It’s HERE!
The Christmas (retail) Holiday Season, that is! Earlier and earlier every year, it seems. I overheard a barista being asked this weekend if he had eggnog yet. Which he didn’t. He said to the guy, “Yeah, we’re getting it in a couple weeks. Didn’t know that Christmas started after Halloween.” He was totally serious about it, which made it awesome.
It’s interesting thinking about what is already here – Thanksgiving (next week!) - and then what is not here anymore, namely a bunch of my gear, cause my house got tricked and treated Halloween night. I’ve been robbed before, but I found myself getting really sad about the photo shoot I had done that day. All of the conversations I had with business owners and cafe people, their generosity with their time, their hopeful expectations of the photos of their pride and joy. All of it gone.

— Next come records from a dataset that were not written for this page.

(* ===== verification/AllocInv.v ===== *)
(** * The byte allocator: what its state means

    The geometry of the size classes, the representation of a page of slots in
    memory ([page_rep]), and the invariant [alloc_ok]: the pages of every class
    hang on its list, every record names a block of its own, and the counters
    are exact.  [prep] are pages some thread has prepared and not yet
    published, [flight] all other heap blocks, those a thread holds between two
    critical sections among them. *)

From S2P Require Import Prelude Heap Parts Kva Alloc.

Local Open Scope Z_scope.

(** ** Size classes *)

Definition csize (c : Z) : Z := nth (Z.to_nat c) gAllocatorClassSizes 0.
Definition stride (c : Z) : Z := slot_stride (csize c).
Definition per (c : Z) : Z := u32 (PAGE_4KB - header_bytes) / stride c.

Lemma class_cases c : 0 <= c < 7 -> c = 0 \/ c = 1 \/ c = 2 \/ c = 3 \/ c = 4 \/ c = 5 \/ c = 6.
Proof. lia. Qed.

Record class_facts (c : Z) : Prop := {
  cf_size : 16 <= csize c <= 1024;
  cf_size8 : csize c mod 8 = 0;
  cf_stride : stride c = 24 + csize c;
  cf_per : 3 <= per c <= 101;
  cf_fits : 56 + per c * stride c <= 4096;
  cf_read : rd gAllocatorClassSizes c = Ok (csize c);
}.

Lemma class_ok c : 0 <= c < 7 -> class_facts c.
Proof. intros Hc. destruct (class_cases c Hc) as [-> | [-> | [-> | [-> | [-> | [-> | ->]]]]]]; split; vm_compute;
    first [reflexivity | discriminate | split; discriminate]. Qed.

(** The class of a size is the smallest one that holds it. *)
Lemma class_of_size size : 0 < size ->
  (size <= 1024 /\ 0 <= KiAllocatorFindSmallClass size < 7 /\ size <= csize (KiAllocatorFindSmallClass size) /\
   forall c, 0 <= c < KiAllocatorFindSmallClass size -> csize c < size)
  \/ (1024 < size /\ KiAllocatorFindSmallClass size = -1).
Proof.
  intros Hs. unfold KiAllocatorFindSmallClass, gAllocatorClassSizes. cbn [first_class].
  repeat match goal with |- context [size <=? ?k] => destruct (Z.leb_spec size k) end;
    try (right; split; [lia | done]); left;
    (split; [lia|]; split; [lia|]; split; [unfold csize, gAllocatorClassSizes; simpl; lia|]; intros c Hc;
     destruct (class_cases c ltac:(lia)) as [-> | [-> | [-> | [-> | [-> | [-> | ->]]]]]]; try lia;
     unfold csize, gAllocatorClassSizes; simpl; lia).
Qed.

Lemma header_56 : header_bytes = 56.
Proof. reflexivity. Qed.

(** ** Slots *)

Definition small_slots (c b : Z) : list Z := (fun i => b + 56 + i * stride c) <$> seqZ 0 (per c).

Lemma small_slot_iff c b x : x ∈ small_slots c b <-> exists i, 0 <= i < per c /\ x = b + 56 + i * stride c.
Proof.
  unfold small_slots. rewrite list_elem_of_fmap. split; intros (i & H1 & H2).
  - exists i. apply elem_of_seqZ in H2. split; [lia | done].
  - exists i. split; [done|]. apply elem_of_seqZ. lia.
Qed.

Lemma stride_pos c : 0 <= c < 7 -> 40 <= stride c /\ stride c mod 8 = 0.
Proof. intros Hc. destruct (class_ok c Hc) as [H1 H2 H3 _ _ _]. rewrite H3. div_lia. Qed.

Lemma small_slot_bounds c b x : 0 <= c < 7 -> b mod PAGE_4KB = 0 -> x ∈ small_slots c b ->
  b + 56 <= x /\ x + stride c <= b + PAGE_4KB /\ x mod 8 = 0.
Proof.
  intros Hc Hb (i & Hi & ->)%small_slot_iff. destruct (class_ok c Hc) as [H1 H2 H3 H4 H5 _].
  destruct (stride_pos c Hc) as [Hs Hs8]. assert (i * stride c + stride c <= per c * stride c) by nia.
  unfold PAGE_4KB in *. split_and!; [nia | lia|].
  assert (Hb8 : b mod 8 = 0) by div_lia. replace (b + 56 + i * stride c) with ((b / 8 + 7 + i * (stride c / 8)) * 8).
  - apply Z.mod_mul. lia.
  - pose proof (Z.div_mod b 8). pose proof (Z.div_mod (stride c) 8). nia.
Qed.

Lemma small_slot_apart c b x y : 0 <= c < 7 -> x ∈ small_slots c b -> y ∈ small_slots c b ->
  x < y + stride c -> y < x + stride c -> x = y.
Proof.
  intros Hc (i & Hi & ->)%small_slot_iff (j & Hj & ->)%small_slot_iff H1 H2.
  destruct (stride_pos c Hc) as [Hs _]. assert (i = j) by nia. by subst.
Qed.

Lemma small_slots_nodup c b : 0 <= c < 7 -> NoDup (small_slots c b).
Proof.
  intros Hc. apply NoDup_fmap_2_strong; [|apply NoDup_seqZ]. intros i j _ _ E.
  destruct (stride_pos c Hc) as [Hs _]. nia.
Qed.

Lemma length_small_slots c b : 0 <= c < 7 -> Z.of_nat (length (small_slots c b)) = per c.
Proof.
  intros Hc. unfold small_slots. rewrite length_fmap, length_seqZ. destruct (class_ok c Hc). lia.
Qed.

(** ** Pages of slots *)

(** A page: its free slots in list order, and the slots handed out with the
    sizes asked for. *)
Record SPAGE : Type := mkPage { spBase : Z; spClass : Z; spFree : list Z; spUsed : list (Z * Z) }.

Definition page_block (p : SPAGE) : Z * Z := (spBase p, 1).

(** What the allocator relies on from [KeKvaQueryRange]: it finds every heap
    block, and a heap range it finds is one. *)
Class RangeLaws (M : Type) `{HeapLaws M} `{RangeServices M} := {
  query_live m b n : heap_ok m -> (b, n) ∈ live m -> exists rg,
    KeKvaQueryRange b m = (EC_SUCCESS, Some rg) /\ Kva.RgArena rg = Kva.KE_KVA_ARENA_HEAP /\
    Kva.RgUsableBase rg = b /\ Kva.RgUsablePages rg = n;
  query_sound m b rg : heap_ok m -> KeKvaQueryRange b m = (EC_SUCCESS, Some rg) ->
    Kva.RgArena rg = Kva.KE_KVA_ARENA_HEAP -> (b, Kva.RgUsablePages rg) ∈ live m;
}.

Section representation.
Context {M : Type} `{HeapLaws M}.
Implicit Types (m : M) (p : SPAGE).

(** The list from [x] on runs through the nodes [l], linked at offset [off]. *)
Fixpoint linked m (off x : Z) (l : list Z) : Prop :=
  match l with
  | [] => x = 0
  | y :: l => x = y /\ y <> 0 /\ exists n, word m (y + off) n /\ linked m off n l
  end.

Lemma linked_agree (Q : Z -> Prop) m m' off x l : agree Q m m' ->
  (forall y, y ∈ l -> Q (y + off) /\ live_word (live m') (y + off)) -> linked m off x l -> linked m' off x l.
Proof.
  intros Hag. revert x. induction l as [|y l IH]; intros x HQ; simpl; [done|].
  intros (-> & Hne & n & Hw & Hc). split_and!; [done | done|]. exists n. split.
  - eapply word_agree; [exact Hag | apply HQ; by left.. | done].
  - apply IH; [|done]. intros z Hz. apply HQ. by right.
Qed.

Lemma linked_head m off x l : linked m off x l -> x = default 0 (head l).
Proof. destruct l; simpl; [done | by intros (-> & _)]. Qed.

Record page_rep m p : Prop := {
  pr_live : page_block p ∈ live m;
  pr_class : 0 <= spClass p < 7;
  pr_magic : word m (spBase p) (halves KE_ALLOC_SMALL_PAGE_MAGIC (spClass p));
  pr_sizes : word m (spBase p + 8) (halves (stride (spClass p)) (per (spClass p)));
  pr_count : word m (spBase p + 16) (halves (Z.of_nat (length (spFree p))) 0);
  pr_base : word m (spBase p + 24) (spBase p);
  pr_pages : word m (spBase p + 32) 1;
  pr_list : word m (spBase p + 40) (default 0 (head (spFree p)));
  pr_chain : linked m 0 (default 0 (head (spFree p))) (spFree p);
  pr_perm : Permutation (spFree p ++ (spUsed p).*1) (small_slots (spClass p) (spBase p));
  pr_free x : x ∈ spFree p -> word m (x + 8) (spBase p) /\ word m (x + 16) (halves 0 KE_ALLOC_SLOT_STATE_FREE);
  pr_used x r : (x, r) ∈ spUsed p ->
    word m (x + 8) (spBase p) /\ word m (x + 16) (halves r KE_ALLOC_SLOT_STATE_ALLOCATED) /\
    1 <= r <= csize (spClass p);
}.

(** The words of a page that describe it: header and slot headers, without the
    link to the next page. *)
Definition page_word p (a : Z) : Prop :=
  a mod 8 = 0 /\
  (spBase p <= a < spBase p + 48 \/ exists x, x ∈ small_slots (spClass p) (spBase p) /\ x <= a < x + 24).

Section facts.
Context m p (Hm : heap_ok m) (R : page_rep m p).

Lemma page_base_facts : 0 < spBase p /\ spBase p mod PAGE_4KB = 0 /\ spBase p + PAGE_4KB < 2 ^ 64.
Proof. destruct (live_bounds m _ Hm (pr_live m p R)) as (? & ? & _ & ?). simpl in *. lia. Qed.

Lemma in_page_live a : spBase p <= a < spBase p + PAGE_4KB -> a mod 8 = 0 -> live_word (live m) a.
Proof.
  intros Ha H8. split; [done|]. exists (page_block p). split; [apply R|].
  unfold in_block, page_block. simpl. lia.
Qed.

Lemma page_slot x : x ∈ spFree p \/ x ∈ (spUsed p).*1 -> x ∈ small_slots (spClass p) (spBase p).
Proof. intros Hx. rewrite <- (pr_perm m p R). by apply elem_of_app. Qed.

Lemma page_slot_bounds x : x ∈ spFree p \/ x ∈ (spUsed p).*1 ->
  spBase p + 56 <= x /\ x + stride (spClass p) <= spBase p + PAGE_4KB /\ x mod 8 = 0.
Proof. intros Hx. apply small_slot_bounds; [apply R | apply page_base_facts | by apply page_slot]. Qed.

Lemma page_word_in a : page_word p a -> spBase p <= a < spBase p + PAGE_4KB.
Proof.
  destruct page_base_facts as (? & Hb & ?). unfold PAGE_4KB in *. intros [_ [Ha|(x & Hx & Ha)]]; [lia|].
  destruct (small_slot_bounds _ _ _ (pr_class m p R) Hb Hx) as (? & ? & _).
  destruct (stride_pos _ (pr_class m p R)). unfold PAGE_4KB in *. lia.
Qed.

Lemma page_slots_nodup : NoDup (spFree p ++ (spUsed p).*1).
Proof. rewrite (pr_perm m p R). apply small_slots_nodup, R. Qed.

I’ve had a few weeks to let it all sink in, and somehow it helps to celebrate the holiday season ridiculously early as a way of softening the blow. I find that without technology my nights and weekends have more time for knitting, writing, organizing photo albums….reading….cooking. Not a bad upside, I’d say.
Thought I would share a couple of photos from the upcoming Comfort & Joy holiday campaign I’ve been shooting and designing over the past couple of weeks. In my continuing effort to further my brothers modeling career, I put him smack dab on the cover (not to mention on banners hanging in store windows, and in the next few weeks – Public Television!).
The last few campaigns I’ve found that in my creative process I will hit a wall and feel completely lost. Then a few days later I will look out on the designs/images I have created and find that there is no logical explanation for how it all managed to come together. Not from me, that’s for sure. I have to give credit to my Savior. Seriously. I find that it’s not logical because the creative process is so…other. Spiritual? Maybe. But that sounds very…Oprah. The video below is the closest I can come to the description of the emotional roller coaster creatives are on when they create work and the ultimate realization that we must make that we are merely co-conspirators in all of this. I’m not sure of Gilbert’s belief in God, but I know that what she is saying is worth talking about and makes sense when you look at it from a Christian perspective. My job is to show up. Be faithful with the talents I’ve been given. And marvel in the grace of getting to revel in the benefits of a job well done.